We left Seward today and are headed toward the Shumagin Islands to conduct hydrographic surveys to map the ocean floor and the coastline. The overall goal of this research is to update existing nautical charts. Most of the charts that are currently used have not been updated since the early 1930’s. After talking with ENS Brent Pounds, ENS Nicole Manning and P.S. Shyla Allen, I learned more about the tools and techniques used to map the ocean floor. Steve Foyd also provided me with an excellent pamphlet titled “Nautical Chart Programming”. From these sources, I learned the following information about data acquisition and analysis. The RAINIER will first be positioned using the Differential Global Positioning System (DGPS) near the desired area to be mapped. Then, the RAINIER launches up to 6 research vessels, each equipped with two main measuring devices. One device, the ELAC C-Beam 1180, is basically a side scanner that can scan a swath of the bottom of the ocean up to 200 meters using 180 individual sound beams. Any depth change will appear to be different shades on the sonogram. The heights of different points can then be calculated from this sonogram. In conjunction to the ELAC C-Beam 1180, the launch boats use an echo sounder mounted to the ship’s hull. While this can retrieve more accurate data, data with only a 0.1 m margin of error, it can also only scan an area up to 5 meters. However, using these two systems combined produces the most accurate data. The RAINIER also installs tide gauges that produce accurate data that can be added to the resulting nautical charts. Researchers aboard the RAINIER take this data, “clean it”, and eventually send it to the mainland to be used to create the new updated charts.

Personal Log

This day has been full of excitement as we are finally underway! The scenery is absolutely beautiful here, and the wild life is truly fascinating. The snow covered mountains dip into the water with an awesome power as sea otters and puffins play in that same water below. We have also seen several porpoises and one crewmember claimed he saw a whale. I am overcome with awe at how this ecosystem is filled with so much wonder and unknown as the mountain goats and moose mirror the whales and sea lions only to be separated by where the land and water meet.
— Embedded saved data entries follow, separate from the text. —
(** Induction over the elements of arrays. *)
Lemma tree_induction (P : tree → Prop) :
  (∀ type s, P (T_string type s)) → (∀ v, P (T_integer v)) → P T_nil → (∀ n l, Forall P l → P (T_array n l)) →
  ∀ t, P t.
Proof.
  intros Hs Hi Hn Ha. fix rec 1. intros [type s|v| |n l]; [apply Hs|apply Hi|apply Hn|].
  apply Ha. induction l as [|t l IH]; constructor; [apply rec|exact IH].
Qed.

(** An array that is being read: how many elements it has, and those read. *)
Abbreviation frame := (nat * list tree)%type.

(** ** Lines *)

(** The first line and what follows its line break. *)
Fixpoint line (l : list Z) : option (list Z * list Z) :=
  match l with
  | [] => None
  | c :: r =>
    match (if c =? char_CR then match r with d :: r' => if d =? char_LF then Some r' else None | [] => None end else None) with
    | Some r' => Some ([], r')
    | None => match line r with Some (p, q) => Some (c :: p, q) | None => None end
    end
  end.

(** ** Items *)

Inductive item :=
  | incomplete
  | bad (type : Z) (message : list Z)
  | complete (t : tree) (rest : list Z)
  | opened (n : nat) (rest : list Z).

Definition line_item (type : Z) (l : list Z) : item :=
  match line l with
  | None => incomplete
  | Some (p, rest) =>
    if type =? REDIS_REPLY_INTEGER then
      match string2ll p with
      | None => bad REDIS_ERR_PROTOCOL (chars "Bad integer value")
      | Some v => complete (T_integer v) rest
      end
    else complete (T_string type p) rest
  end.

Definition bulk_item (l : list Z) : item :=
  match line l with
  | None => incomplete
  | Some (p, rest) =>
    match string2ll p with
    | None => bad REDIS_ERR_PROTOCOL (chars "Bad bulk string length")
    | Some n =>
      if n <? -1 then bad REDIS_ERR_PROTOCOL (chars "Bulk string length out of range")
      else if n =? -1 then complete T_nil rest
      else if n + 2 <=? Z.of_nat (length rest)
      then complete (T_string REDIS_REPLY_STRING (take (Z.to_nat n) rest)) (drop (Z.to_nat (n + 2)) rest)
      else incomplete
    end
  end.

Definition array_item (depth : nat) (l : list Z) : item :=
  if (depth =? 8)%nat then bad REDIS_ERR_PROTOCOL (chars "No support for nested multi bulk replies with depth > 7")
  else
    match line l with
    | None => incomplete
    | Some (p, rest) =>
      match string2ll p with
      | None => bad REDIS_ERR_PROTOCOL (chars "Bad multi-bulk length")
      | Some n =>
        if (n <? -1) || (n >? INT_MAX) then bad REDIS_ERR_PROTOCOL (chars "Multi-bulk length out of range")
        else if n =? -1 then complete T_nil rest
        else if n =? 0 then complete (T_array 0 []) rest
        else opened (Z.to_nat n) rest
      end
    end.

Definition typed_item (type : Z) (depth : nat) (l : list Z) : item :=
  if type =? REDIS_REPLY_STRING then bulk_item l
  else if type =? REDIS_REPLY_ARRAY then array_item depth l
  else line_item type l.

(** ** The parser *)

Record pstate := mk_pstate { frames : list frame; cur_type : Z; rest : list Z }.

Inductive result :=
  | R_more (st : pstate)
  | R_reply (t : tree) (rest : list Z)
  | R_error (type : Z) (message : list Z).

Inductive move := go (st : pstate) | halt (res : result).

(** A complete tree becomes the next element of the innermost array; this may
    complete the arrays around it. *)
Fixpoint plug (t : tree) (fs : list frame) : list frame + tree :=
  match fs with
  | [] => inr t
  | (n, d) :: fs' => if (length d + 1 =? n)%nat then plug (T_array n (d ++ [t])) fs' else inl ((n, d ++ [t]) :: fs')
  end.

Definition after (t : tree) (fs : list frame) (l : list Z) : move :=
  match plug t fs with inl fs' => go (mk_pstate fs' (-1) l) | inr t' => halt (R_reply t' l) end.

Definition typed_step (type : Z) (fs : list frame) (l : list Z) : move :=
  match typed_item type (length fs) l with
  | incomplete => halt (R_more (mk_pstate fs type l))
  | bad e m => halt (R_error e m)
  | complete t l' => after t fs l'
  | opened n l' => go (mk_pstate ((n, []) :: fs) (-1) l')
  end.

Definition step (st : pstate) : move :=
  if cur_type st <? 0 then
    match rest st with
    | [] => halt (R_more st)
    | c :: l =>
      match reply_type c with
      | None => halt (R_error REDIS_ERR_PROTOCOL (error_byte_message c))
      | Some type => typed_step type (frames st) l
      end
    end
  else typed_step (cur_type st) (frames st) (rest st).

Fixpoint run (fuel : nat) (st : pstate) : option result :=
  match fuel with
  | O => None
  | S fuel' => match step st with go st' => run fuel' st' | halt res => Some res end
  end.

(** The start of a reply. *)
Definition pstart (l : list Z) : pstate := mk_pstate [] (-1) l.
Life aboard ship is similarly full of excitement. It is like a finely tuned machine how well everyone works together to make this boat maneuver. As much as I am enjoying the sight seeing, I can’t wait for the research to begin. I am excited to have my engineering background meet my teacher profession!

Question for the Day:

It is summer here, and the tilt of the Earth causes the “sun to never go down”. One could even read a book in the middle of the night with no flashlight! As I was thinking about navigational techniques and the history of navigation, I couldn’t help but reflect on the importance of using the stars for guidance at night. The question for the day is: What did sailors use, before all of the GPS technology we have now, to navigate at night in these upper latitudes when it never got dark enough to see the stars at night?